(IslamToday ID) — Kejaksaan Agung (Kejagung) menampilkan video berdurasi 3 menit 35 detik berisi permintaan maaf dari Advokat Wilmar Group, Marcella Santoso. Dalam video itu, Marcella terlihat menangis ketika akui perbuatannya merintangi penyidikan melalui penyebaran isu pemberitaan negatif yang menyudutkan Kejagung.
Wanita berkacamata dengan rambut bondol yang mengenakan rompi tahanan merah muda itu mengakui bahwa framing negatif yang disusun tidak sesuai dengan konteks perkara dugaan korupsi pemberian persetujuan ekspor (PE) crude palm oil (CPO) atau minyak mentah kelapa sawit periode Januari 2021 hingga Maret 2022.
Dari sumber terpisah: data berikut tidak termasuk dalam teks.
Lemma stageExit_failures req reqParam r t :
  stageExit req reqParam r t →
  (∀ mountList e, EvList (mountList, Some e) ∈ t →
     r = (None, Some (fmt_Errorf (Lit "Failed to list mount paths")))
     ∧ last t = Some (EvList (mountList, Some e)))
  ∧ (∀ c d e, EvConnect c (d, Some e) ∈ t →
       r = (None, Some (status_Error Internal (Lit (ext_msg e))))
       ∧ last t = Some (EvConnect c (d, Some e)))
  ∧ (∀ c, EvConnect c ("", None) ∈ t →
       r = (None, Some (status_Error Internal
                          (Lit "connect reported success, but no path returned")))
       ∧ last t = Some (EvConnect c ("", None)))
  ∧ (∀ p perm e, EvMkdirAll p perm (Some e) ∈ t →
       r = (None, Some (status_Error Internal (Lit (ext_msg e))))
       ∧ last t = Some (EvMkdirAll p perm (Some e))).
Proof.
  intros Hexit. split_and!.
  - intros ml0 e0 Hin.
    stage_exits Hexit; open_milestones; stage_facts; try (by event_cases).
    destruct lerr; [injection Hinspect as ->|by event_cases]. event_cases.
    by rewrite last_snoc.
  - intros c0 d0 e0 Hin.
    stage_exits Hexit; open_milestones; stage_facts; try (by event_cases).
    destruct aerr as [e'|]; [|by event_cases].
    event_cases. split; [done|]. by rewrite last_snoc.
  - intros c0 Hin.
    stage_exits Hexit; open_milestones; stage_facts; try (by event_cases).
    destruct aerr as [e'|]; [by event_cases|].
    destruct Hattach as [[-> ?]|[_ ?]]; event_cases. split; [done|].
    by rewrite last_snoc.
  - intros p0 perm0 e0 Hin.
    stage_exits Hexit; open_milestones; stage_facts; try (by event_cases).
    + event_cases. split; [done|]. by rewrite !app_assoc, last_snoc.
    + destruct Hformat
        as [notMnt err e' _ -> ->|err mk Hmk -> ->|err mk x0 Hmk -> ->].
      * event_cases. split; [done|]. rewrite !app_assoc. apply last_two.
      * destruct (remade_cases _ _ _ Hmk) as [->| ->]; by event_cases.
      * destruct (remade_cases _ _ _ Hmk) as [->| ->]; by event_cases.
Qed.

(** X7. In a run of [NodeStageVolume], a failed listing of the mount
    table is answered with the plain error "Failed to list mount paths",
    which carries no status code; a failed [iscsi.Connect], and a
    [iscsi.Connect] that reports success with an empty device path, are
    answered with Internal; so is a failed [os.MkdirAll], that of the
    handler as well as that of [formatAndMount]. In each case the failed
    call is the last call of the run: after a failed attach the record is
    not written and nothing is mounted. *)
Theorem X7_stage_stops_at_the_failed_call
    (req : NodeStageVolumeRequest) (s s' : State World) (r : Result)
    (t : list Event) :
  NodeStageVolume req s = Some (r, s') → trace s' = trace s ++ t →
  (∀ mountList e, EvList (mountList, Some e) ∈ t →
     r = (None, Some (fmt_Errorf (Lit "Failed to list mount paths")))
     ∧ result_code r = Some Unknown
     ∧ last t = Some (EvList (mountList, Some e)))
  ∧ (∀ c d e, EvConnect c (d, Some e) ∈ t →
       r = (None, Some (status_Error Internal (Lit (ext_msg e))))
       ∧ last t = Some (EvConnect c (d, Some e)))
  ∧ (∀ c, EvConnect c ("", None) ∈ t →
       r = (None, Some (status_Error Internal
                          (Lit "connect reported success, but no path returned")))
       ∧ last t = Some (EvConnect c ("", None)))
  ∧ (∀ p perm e, EvMkdirAll p perm (Some e) ∈ t →
       r = (None, Some (status_Error Internal (Lit (ext_msg e))))
       ∧ last t = Some (EvMkdirAll p perm (Some e))).
Proof.
  intros Hrun Ht.
  destruct (NodeStageVolume_exit _ _ _ _ _ Hrun Ht)
    as [[-> _]|(reqParam & Hv & Hexit)].
  { split_and!; intros; by event_cases. }
  destruct (stageExit_failures _ _ _ _ Hexit) as (Hlist & Hconnect & Hempty & Hmkdir).
  split_and!; try done.
  intros mountList e Hin. destruct (Hlist mountList e Hin) as [-> Hlast]. done.
Qed.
“Saya menyadari di dalam proses penanganan perkara ini, terdapat posting-an yang sebenarnya sama sekali tidak terkait dengan perkara yang ditangani,” ungkap Marcella dalam video yang diputar di Gedung Bundar Jampidsus Kejagung, Kebayoran Baru, Jakarta Selatan, Selasa (17/6/2025).
Advokat Wilmar Group Minta Maaf Atas Framing Negatif Terhadap Kejagung
Marcella menyampaikan permohonan maaf sebesar-besarnya karena isu pemberitaan dan framing negatif yang ia susun bersama tersangka lain telah menyakiti perasaan sejumlah pejabat Kejagung, termasuk Jaksa Agung ST Burhanudin, Jampidsus Febrie Adriansyah, dan Dirdik Jampidsus Abdul Qohar. Bahkan, framing itu juga menyinggung pemerintah Presiden Prabowo Subianto melalui narasi revisi RUU TNI dan momen aksi “Indonesia Gelap”.
“Terkait dengan isu kehidupan pribadi Bapak Jaksa Agung, isu Jampidsus, isu Bapak Dirdik, dan bahkan terdapat juga isu pemerintahan Bapak Presiden Prabowo seperti petisi RUU TNI, dan juga Indonesia Gelap. Mohon di maafkan,” ujar Marcella.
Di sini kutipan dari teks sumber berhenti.